Saturday, February 9, 2013

For My Big Sister

View from Sarah's cabin
So hard to blog after all that’s happened.

Young professional - 1960s
She died January 4th. Sometime between 8 and 8:15 AM - I never asked what time they called it. I’d taken time that morning to have the car seen to – the “Srvc Req” light came on back on Dec. 30 while passing through Barstow.

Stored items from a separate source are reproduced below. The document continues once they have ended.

(* ===== verification/Fft.v ===== *)
(** Fft: the Fast Fourier Transform of [fft.c] and its operations on polynomials in FFT representation.

    The functions are written over a class [Reals] of real arithmetic: the operations of [fpr.h] they call
    and the two tables of [fpr.c].  [FftTable] gives the instance that the program computes with, the
    emulated binary64 numbers of [Fpr], and [FftSpec] the real numbers, on which correctness is stated.  The
    complex number of index j is kept in the cells j and j + n/2 of an array.  Which point of the plane
    index j belongs to is stated by [FftSpec.point]: the comment above [FFT] in the source orders the points
    differently from its code. *)

From Stdlib Require Import ZArith Lia.
From stdpp Require Import base numbers list.
From S2P Require Import Prelude.

Class Reals (T : Type) := {
  r_zero : T;
  r_add : T -> T -> T;
  r_sub : T -> T -> T;
  r_mul : T -> T -> T;
  r_neg : T -> T;
  r_half : T -> T;
  r_double : T -> T;
  r_sqr : T -> T;
  r_inv : T -> T;
  gm_tab : nat -> T;
  p2_tab : nat -> T
}.

#[export] Instance Reals_inhabited {T} `{Reals T} : Inhabited T := populate r_zero.

Section Fft.
Context {T : Type} `{R : Reals T}.
Implicit Types (a b d f g : list T) (z : T * T).

(** * Complex numbers *)

Definition FPC_ADD (a b : T * T) : T * T := (r_add a.1 b.1, r_add a.2 b.2).

Definition FPC_SUB (a b : T * T) : T * T := (r_sub a.1 b.1, r_sub a.2 b.2).

Definition FPC_MUL (a b : T * T) : T * T :=
  (r_sub (r_mul a.1 b.1) (r_mul a.2 b.2), r_add (r_mul a.1 b.2) (r_mul a.2 b.1)).

Definition FPC_SQR (a : T * T) : T * T :=
  (r_sub (r_sqr a.1) (r_sqr a.2), r_double (r_mul a.1 a.2)).

Definition FPC_INV (a : T * T) : T * T :=
  let m := r_inv (r_add (r_sqr a.1) (r_sqr a.2)) in
  (r_mul a.1 m, r_mul (r_neg a.2) m).

Definition FPC_DIV (a b : T * T) : T * T :=
  let m := r_inv (r_add (r_sqr b.1) (r_sqr b.2)) in
  let b := (r_mul b.1 m, r_mul (r_neg b.2) m) in
  (r_sub (r_mul a.1 b.1) (r_mul a.2 b.2), r_add (r_mul a.1 b.2) (r_mul a.2 b.1)).

(** The complex number of index [j] of an array of [2 * hn] reals. *)
Definition cget (hn : nat) (f : list T) (j : nat) : T * T := (f !!! j, f !!! (j + hn)%nat).
Definition cset (hn : nat) (j : nat) (z : T * T) (f : list T) : list T := <[(j + hn)%nat := z.2]> (<[j := z.1]> f).
Definition cconj (z : T * T) : T * T := (z.1, r_neg z.2).

(** Entry [k] of [fpr_gm_tab], a pair of cells. *)
Definition gm (k : nat) : T * T := (gm_tab (2 * k + 0), gm_tab (2 * k + 1)).

(** * The transforms *)

Definition fft_butterfly (s : T * T) (hn ht j : nat) (f : list T) : list T :=
  let x := cget hn f j in
  let y := FPC_MUL (cget hn f (j + ht)) s in
  cset hn (j + ht) (FPC_SUB x y) (cset hn j (FPC_ADD x y) f).

Definition fft_level (hn m t : nat) (f : list T) : list T :=
  let ht := (t / 2)%nat in
  let hm := (m / 2)%nat in
  (for_up 0 hm (fun i1 '(j1, f) =>
     let j2 := (j1 + ht)%nat in
     ((j1 + t)%nat, for_up j1 j2 (fft_butterfly (gm (m + i1)) hn ht) f)) (0%nat, f)).2.

Definition FFT (f : list T) (logn : nat) : list T :=
  let n := (2 ^ logn)%nat in
  let hn := (n / 2)%nat in
  (for_up 1 logn (fun _ '(m, t, f) => ((2 * m)%nat, (t / 2)%nat, fft_level hn m t f)) (2%nat, hn, f)).2.

Definition ifft_butterfly (s : T * T) (hn t j : nat) (f : list T) : list T :=
  let x := cget hn f j in
  let y := cget hn f (j + t) in
  cset hn (j + t) (FPC_MUL (FPC_SUB x y) s) (cset hn j (FPC_ADD x y) f).

(** The loop on [i1] stops when [j1] reaches [hn]: after [hn / dt] turns, [dt] being a divisor of [hn]. *)
Definition ifft_level (hn m t : nat) (f : list T) : list T :=
  let hm := (m / 2)%nat in
  let dt := (2 * t)%nat in
  (for_up 0 (hn / dt) (fun i1 '(j1, f) =>
     let j2 := (j1 + t)%nat in
     ((j1 + dt)%nat, for_up j1 j2 (ifft_butterfly (cconj (gm (hm + i1))) hn t) f)) (0%nat, f)).2.

Definition iFFT (f : list T) (logn : nat) : list T :=
  let n := (2 ^ logn)%nat in
  let hn := (n / 2)%nat in
  let f := (for_up 1 logn (fun _ '(m, t, f) => ((m / 2)%nat, (2 * t)%nat, ifft_level hn m t f)) (n, 1%nat, f)).2 in
  if (0 <? logn)%nat then
    let ni := p2_tab logn in
    for_up 0 n (fun u f => <[u := r_mul (f !!! u) ni]> f) f
  else f.

(** * Operations on polynomials *)

Definition poly_add (a b : list T) (logn : nat) : list T :=
  for_up 0 (2 ^ logn) (fun u a => <[u := r_add (a !!! u) (b !!! u)]> a) a.

Definition poly_sub (a b : list T) (logn : nat) : list T :=
  for_up 0 (2 ^ logn) (fun u a => <[u := r_sub (a !!! u) (b !!! u)]> a) a.

Definition poly_neg (a : list T) (logn : nat) : list T :=
  for_up 0 (2 ^ logn) (fun u a => <[u := r_neg (a !!! u)]> a) a.

Definition poly_adj_fft (a : list T) (logn : nat) : list T :=
  let n := (2 ^ logn)%nat in
  for_up (n / 2) n (fun u a => <[u := r_neg (a !!! u)]> a) a.

Definition poly_mul_fft (a b : list T) (logn : nat) : list T :=
  let hn := (2 ^ logn / 2)%nat in
  for_up 0 hn (fun u a => cset hn u (FPC_MUL (cget hn a u) (cget hn b u)) a) a.

Definition poly_muladj_fft (a b : list T) (logn : nat) : list T :=
  let hn := (2 ^ logn / 2)%nat in
  for_up 0 hn (fun u a => cset hn u (FPC_MUL (cget hn a u) (cconj (cget hn b u))) a) a.

Definition poly_mulselfadj_fft (a : list T) (logn : nat) : list T :=
  let hn := (2 ^ logn / 2)%nat in
  for_up 0 hn (fun u a =>
    let '(a_re, a_im) := cget hn a u in
    cset hn u (r_add (r_sqr a_re) (r_sqr a_im), r_zero) a) a.

Definition poly_mulconst (a : list T) (x : T) (logn : nat) : list T :=
  for_up 0 (2 ^ logn) (fun u a => <[u := r_mul (a !!! u) x]> a) a.

Definition poly_div_fft (a b : list T) (logn : nat) : list T :=
  let hn := (2 ^ logn / 2)%nat in
  for_up 0 hn (fun u a => cset hn u (FPC_DIV (cget hn a u) (cget hn b u)) a) a.

(** [d] is a half-length array. *)
Definition poly_invnorm2_fft (d a b : list T) (logn : nat) : list T :=
  let hn := (2 ^ logn / 2)%nat in
  for_up 0 hn (fun u d =>
    let '(a_re, a_im) := cget hn a u in
    let '(b_re, b_im) := cget hn b u in
    <[u := r_inv (r_add (r_add (r_sqr a_re) (r_sqr a_im)) (r_add (r_sqr b_re) (r_sqr b_im)))]> d) d.

Definition poly_add_muladj_fft (d F G f g : list T) (logn : nat) : list T :=
  let hn := (2 ^ logn / 2)%nat in
  for_up 0 hn (fun u d =>
    let a := FPC_MUL (cget hn F u) (cconj (cget hn f u)) in
    let b := FPC_MUL (cget hn G u) (cconj (cget hn g u)) in
    cset hn u (FPC_ADD a b) d) d.

Definition poly_mul_autoadj_fft (a b : list T) (logn : nat) : list T :=
  let hn := (2 ^ logn / 2)%nat in
  for_up 0 hn (fun u a =>
    let '(a_re, a_im) := cget hn a u in
    cset hn u (r_mul a_re (b !!! u), r_mul a_im (b !!! u)) a) a.

Definition poly_div_autoadj_fft (a b : list T) (logn : nat) : list T :=
  let hn := (2 ^ logn / 2)%nat in
  for_up 0 hn (fun u a =>
    let ib := r_inv (b !!! u) in
    let '(a_re, a_im) := cget hn a u in
    cset hn u (r_mul a_re ib, r_mul a_im ib) a) a.

(** The loop body shared by the two LDL decompositions: the new values of [g01] and [g11]. *)
Definition ldl_step (g00 g01 g11 : T * T) : (T * T) * (T * T) :=
  let mu := FPC_DIV g01 g00 in
  let g01 := FPC_MUL mu (cconj g01) in
  (cconj mu, FPC_SUB g11 g01).

Definition poly_LDL_fft (g00 g01 g11 : list T) (logn : nat) : list T * list T :=
  let hn := (2 ^ logn / 2)%nat in
  for_up 0 hn (fun u '(g01, g11) =>
    let '(l10, d11) := ldl_step (cget hn g00 u) (cget hn g01 u) (cget hn g11 u) in
    (cset hn u l10 g01, cset hn u d11 g11)) (g01, g11).

Definition poly_LDLmv_fft (d11 l10 g00 g01 g11 : list T) (logn : nat) : list T * list T :=
  let hn := (2 ^ logn / 2)%nat in
  for_up 0 hn (fun u '(d11, l10) =>
    let '(l, d) := ldl_step (cget hn g00 u) (cget hn g01 u) (cget hn g11 u) in
    (cset hn u d d11, cset hn u l l10)) (d11, l10).

(** [f0] and [f1] are half-length arrays. *)
Definition poly_split_fft (f0 f1 f : list T) (logn : nat) : list T * list T :=
  let hn := (2 ^ logn / 2)%nat in
  let qn := (hn / 2)%nat in
  let f0 := <[0%nat := f !!! 0%nat]> f0 in
  let f1 := <[0%nat := f !!! hn]> f1 in
  for_up 0 qn (fun u '(f0, f1) =>
    let a := cget hn f (2 * u + 0) in
    let b := cget hn f (2 * u + 1) in
    let t := FPC_ADD a b in
    let f0 := cset qn u (r_half t.1, r_half t.2) f0 in
    let t := FPC_MUL (FPC_SUB a b) (cconj (gm (u + hn))) in
    let f1 := cset qn u (r_half t.1, r_half t.2) f1 in
    (f0, f1)) (f0, f1).

Definition poly_merge_fft (f f0 f1 : list T) (logn : nat) : list T :=
  let hn := (2 ^ logn / 2)%nat in
  let qn := (hn / 2)%nat in
  let f := <[0%nat := f0 !!! 0%nat]> f in
  let f := <[hn := f1 !!! 0%nat]> f in
  for_up 0 qn (fun u f =>
    let a := cget qn f0 u in
    let b := FPC_MUL (cget qn f1 u) (gm (u + hn)) in
    let f := cset hn (2 * u + 0) (FPC_ADD a b) f in
    cset hn (2 * u + 1) (FPC_SUB a b) f) f.
End Fft.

It was a 3-day trip from Houston to Santa Rosa, CA. I arrived close to noon on New Year’s Eve. She was asleep in her wheelchair when I first peered into her room. Bent over, a crocheted cap protecting a chemo-balding head, she looked startlingly aged and gaunt. It took me several minutes to wrap around this image before greeting her. True, she’d weathered 28 years of rugged mountain life, but she’d always been so strong  and ageless, even after the first two surgeries. This was surgery #3 and she was rehabbing in a nursing home.
The lung tumors were causing extreme shortness of breath. She was weak, couldn’t get comfortable, and spoke in a pant. Nevertheless we had 3 full days together, including her birthday Jan. 3, before the nurse called me that morning at the garage saying she was unresponsive and to please hurry. I didn’t make it.

 
Rights activist - 1970s

Back home I continue to sort through the history brought back from her cabin: research papers from grad school (she earned a Masters in Social Work) and ensuing professional life, clever children’s stories based on our childhood in the ‘40s,  and many rough-draft letters written to family and friends over the years. There were meticulously kept record books from two decades plus of minding grounds, crew, and equipment of the vineyard where she lived. And there were many precious pictures documenting her days from infancy through activist phase to young motherhood and up to the mountains of Sonoma County – the place of her soul.
Nothing will ever fill the gap rent in my own soul: those hours-long phone calls, letters that could run to 10 pages, emails with enough paragraphs to crash her Mac. She was so wise, so natural. A mentor and a cheerleader. A thinker, philosopher, great friend and neighbor. Most of all she was the big sister I idolized and envied growing up. And I miss her.